Discovery Sanctions and Getting Medical Records Into Evidence – Illinois Case Note

In Fraser v. Jackson, 2014 IL App (2d) 130283, the Second District affirmed a $600K-plus jury verdict for the personal injury plaintiff.  The Court also upheld the trial court’s exclusion of defendant’s medical expert testimony at trial and found that the defendant failed to answer plaintiff’s request to admit medical records in good faith.

Discovery Sanctions: Rule 219 and 213 Interplay

Illinois Supreme Court Rule 213(f)(3) requires a party, upon written interrogatory to identify controlled expert witnesses and provide testimonial subjects, conclusions, opinions, qualifications and any written reports.  SCR 213(f)(3).  The rule demands strict compliance.  Rule 219 provides a trial judge with an array of sanctions options including barring testimony from a party or its expert where it fails to comply with discovery rules or orders.  SCR 219(c)(iv).  Sanctions are committed to the trial court’s discretion and the purpose of sanctions is not to punish; but to motivate discovery compliance. (¶¶ 28-29).

 The Court found that the trial court properly barred defendant’s medical expert from testifying.  The defendant violated several discovery orders and its retained expert failed to respond to a documents subpoena despite repeated requests.  The trial judge gave defendant many chances to comply with discovery and entered progressive sanctions before barring outright the defendant’s expert from testifying.
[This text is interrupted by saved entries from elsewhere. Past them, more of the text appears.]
(** The column of month [m] in bucket [b]: the first one so headed. *)
Definition monthColumn (header : list cell) (b : Spec.Bucket) (m : MonthKey)
  : option Z :=
  firstIndex (isMonthColumn b m) 0 header.

(** Some month of the bucket has a column. *)
Definition bucketPresent (header : list cell) (b : Spec.Bucket) : bool :=
  existsb (fun m => Validators.isSome (monthColumn header b m))
    QuotaColumns.MONTHS.

(** The index object that the column map holds for a bucket. *)
Definition bucketCols (cm : QuotaColumns.QuotaColumnMap) (b : Spec.Bucket)
  : option QuotaColumns.MonthCols :=
  match b with
  | Spec.PrimaryY1 => Some (QuotaColumns.y1 cm)
  | Spec.PrimaryY2Y3 => QuotaColumns.y2y3 cm
  | Spec.SecondaryY1 => QuotaColumns.comp2Y1 cm
  | Spec.SecondaryY2Y3 => QuotaColumns.comp2Y2Y3 cm
  end.

(** The seven descriptive columns. *)
Inductive MetaKind : Type :=
| KSubmission | KEid | KName | KLevel | KRepRegion | KQuotaStart | KDualMetric.

Definition MetaKind_eqb (a b : MetaKind) : bool :=
  match a, b with
  | KSubmission, KSubmission | KEid, KEid | KName, KName | KLevel, KLevel
  | KRepRegion, KRepRegion | KQuotaStart, KQuotaStart
  | KDualMetric, KDualMetric => true
  | _, _ => false
  end.

(** The descriptive column that a header text names, by the first rule
    that applies. *)
Definition metaKind (h : string) : option MetaKind :=
  let l := toLowerCase h in
  if startsWith l "submission" then Some KSubmission
  else if (h =? "EID")%string then Some KEid
  else if (h =? "Name")%string then Some KName
  else if (h =? "Level")%string then Some KLevel
  else if JsText.includes l "rep region" then Some KRepRegion
  else if JsText.includes l "quota start" then Some KQuotaStart
  else if JsText.includes l "single/dual" || JsText.includes l "dual metric"
       then Some KDualMetric
  else None.

Definition isMetaColumn (k : MetaKind) (v : cell) : bool :=
  match headerText v with
  | None => false
  | Some h => match metaKind h with
              | Some k' => MetaKind_eqb k' k
              | None => false
              end
  end.

Definition metaColumn (cm : QuotaColumns.QuotaColumnMap) (k : MetaKind) : Z :=
  match k with
  | KSubmission => QuotaColumns.colSubmissionMonth cm
  | KEid => QuotaColumns.colEid cm
  | KName => QuotaColumns.colName cm
  | KLevel => QuotaColumns.colLevel cm
  | KRepRegion => QuotaColumns.colRepRegion cm
  | KQuotaStart => QuotaColumns.colQuotaStartDate cm
  | KDualMetric => QuotaColumns.colDualMetric cm
  end.

Definition metaDefault (k : MetaKind) : Z :=
  match k with
  | KSubmission => 0 | KEid => 1 | KName => 2 | KLevel => 3
  | KRepRegion => 9 | KQuotaStart => 11 | KDualMetric => -1
  end.

(** The cells that [Found] holds, by kind. *)
Definition foundOf (f : QuotaColumns.Found) (k : MetaKind) : option Z :=
  match k with
  | KSubmission => QuotaColumns.fSubmissionMonth f
  | KEid => QuotaColumns.fEid f
  | KName => QuotaColumns.fName f
  | KLevel => QuotaColumns.fLevel f
  | KRepRegion => QuotaColumns.fRepRegion f
  | KQuotaStart => QuotaColumns.fQuotaStartDate f
  | KDualMetric => QuotaColumns.fDualMetric f
  end.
Medical Records: Evidentiary Foundation Rules

The Court also held that plaintiff laid a sufficient foundation for the admission of his medical bills in evidence.

In Illinois, the evidentiary foundation for admitting medical records can be established by a doctor’s deposition testimony or through testimony of a non-doctor employee familiar with the medical practice’s billing methods and reasonableness of the charges. (¶40).

At trial, the plaintiff offered evidence deposition testimony of several treating physicians and a medical billing specialist – all of whom testified that plaintiff’s medical treatment and bills were reasonable and commensurate with the type of injury that plaintiff suffered in the car crash.  This testimony cumulatively satisfied the foundation requirements for admitting medical bills into evidence.

 Costs and Attorneys’ Fees (Rule 219(b) and 216 interplay)

 The Court upheld the trial court’s $4,000 plus sanctions award against defendant for failing to respond in good faith to plaintiff’s request to admit that the medical bills were reasonable and necessary. 

Illinois law allows a plaintiff to utilize a Rule 216 Request to Admit to seek admissions that his medical treatment and related expenses were reasonable and necessary in view of the plaintiff’s injury. 

Rule 219(b) allows a plaintiff to recover fees and costs where he proves a requested fact that the defendant denies where the denial isn’t in good faith, based on privilege or some other permissible reason – even if the defendant doesn’t have a specific intent to obstruct the litigation process.  SCR 219(b), ((¶¶44-46).

The court found the defendant’s failure to admit the reasonableness and amount of plaintiff’s medical bills was not in good faith.  Because of the defendant’s denial, the plaintiff had to open up a case in another state (Wisc.) and subpoena a medical records agent to testify telephonically at trial.  The Court found that because defendant made plaintiff jump through so many logistical hoops to get a billing agent to testify on a mundane issue, the trial court’s fees and costs award was proper.  (¶47).


– A trial court has wide latitude to assess discovery sanctions including barring witnesses;

– A request to admit a fact that’s not subject to meaningful dispute should be admitted by the opposing side.  Otherwise, the party denying the requested fact or document will have to pay the requesting party’s fees and costs incurred in proving that fact/document.


7 Blown Discovery Deadlines Over 18 Months = Dismissal With Prejudice As Rule 219 Sanction (IL 1st Dist.)

Let’s see.  12 court hearings over a year-and-a-half devoted entirely to discovery disputes.  7 missed deadlines – 3 of which were “final” – and one of those 3 was even “final, final, final, final, final!”.  And still – no discovery compliance from the plaintiff.  There  was even an intermediate contempt sanction of a $500 fine and another court order assessing a daily fine of $50 to induce plaintiff to appropriately respond to defendant’s discovery.  Again, nothing. So what’s a judge to do?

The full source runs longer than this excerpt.